Enable seamless automation between Databricks and your tools to orchestrate data pipelines, manage clusters, and deploy ML models without manual intervention.
Connect your Databricks workspace. Authenticate your Databricks account using secure API tokens to establish a connection between your workspace and automation platform for seamless data operations.
Trigger workflows from data events. Set up triggers based on job completions, cluster status changes, or notebook executions to initiate automated workflows across your connected applications and tools.

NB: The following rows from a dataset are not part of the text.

Theorem Matches_cap_bound fl r s s' n :
  Matches fl r s s' -> n ∉ look_groups r -> cap_bound n r s s'.
Proof.
  induction 1; cbn [look_groups]; intros Hn w' Hw; cbn [groups slack];
    rewrite ?not_elem_of_app in Hn; destruct_and?;
    try (left; erewrite <- advance_caps by done; done);
    try (left; rewrite ?advance_n_caps in *; done);
    repeat match goal with H : ?P -> _ , H' : ?P |- _ => specialize (H H') end.
  - pose proof (Matches_pos _ _ _ _ H). pose proof (Matches_pos _ _ _ _ H0).
    destruct (IHMatches2 _ Hw) as [Hw1|[Hin Hb]].
    + destruct (IHMatches1 _ Hw1) as [?|[Hin Hb]]; [by left|right].
      split; [set_solver|]. repeat case_decide; try done; lia.
    + destruct (decide (n ∈ groups r1)).
      * right. split; [set_solver|]. rewrite decide_True by done. lia.
      * right. split; [set_solver|]. rewrite decide_True by done. lia.
  - destruct (IHMatches _ Hw) as [?|[Hin Hb]]; [by left|right].
    split; [set_solver|]. repeat case_decide; try done; lia.
  - destruct (IHMatches _ Hw) as [?|[Hin Hb]]; [by left|right].
    split; [set_solver|]. repeat case_decide; try done; lia.
  - pose proof (Matches_pos _ _ _ _ H0). pose proof (Matches_pos _ _ _ _ H2).
    cbn [look_groups] in *.
    destruct (IHMatches2 _ Hw) as [Hw1|[Hin Hb]].
    + destruct (IHMatches1 _ Hw1) as [Hw2|[Hin Hb]].
      * left. destruct (decide (n ∈ groups r)) as [Hg|Hg].
        -- by apply clear_caps_in in Hw2.
        -- by rewrite clear_caps_other in Hw2.
      * right. rewrite clear_caps_pos in Hb. split; [done|lia].
    + cbn [groups slack] in *. rewrite clear_caps_pos in *. right. split; [done|lia].
  - simpl in *. destruct (decide (n0 = n)) as [->|Hne].
    + pose proof (Matches_moved _ _ _ _ H) as (k & _ & (_ & Hp & _ & _ & Hc)).
      destruct (decide (n < length (st_caps s'))).
      * rewrite list_lookup_insert_eq in Hw by done. simplify_eq. right.
        split; [set_solver|]. rewrite decide_True by done. rewrite length_take. lia.
      * rewrite list_insert_ge, lookup_ge_None_2 in Hw by lia. done.
    + rewrite list_lookup_insert_ne in Hw by done.
      destruct (IHMatches _ Hw) as [?|[Hin Hb]]; [by left|right].
      split; [set_solver|]. rewrite decide_False by done. lia.
  - simpl in *. left. rewrite <- Hw. symmetry. by eapply Matches_caps_other.
Qed.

Automate cluster management. Create, start, stop, or terminate clusters based on workload demands or schedules to optimize resource utilization and reduce operational costs without manual oversight.
Execute notebooks programmatically. Run Databricks notebooks on demand or on schedule, passing parameters and collecting results to integrate data transformations into your broader automation workflows.
Schedule and manage jobs. Configure, trigger, and monitor Databricks jobs through automated workflows, ensuring data pipelines run reliably and results are delivered to downstream systems on time.
Sync data between systems. Move processed data from Databricks to warehouses, applications, or analytics tools, keeping all systems synchronized with the latest insights and transformations.
Monitor job status and performance. Track job execution status, collect performance metrics, and receive notifications about failures or anomalies to maintain reliable data operations across your organization.
Deploy and manage ML models. Automate the deployment of machine learning models from Databricks to production environments, updating endpoints and versioning models as your data science team iterates.
Create end-to-end data workflows that trigger Databricks jobs when new data arrives, process information through notebooks, and deliver results to analytics dashboards or business applications without manual intervention.
Build workflows that train models in Databricks, evaluate performance metrics, and deploy successful models to production endpoints while notifying teams through communication tools of each deployment milestone.
Implement automated cluster lifecycle management that spins up resources based on workload schedules, processes data efficiently, and terminates clusters during idle periods to optimize infrastructure spending.
Get started today
Describe what you need. Cody handles the build, the connections, and the deployment.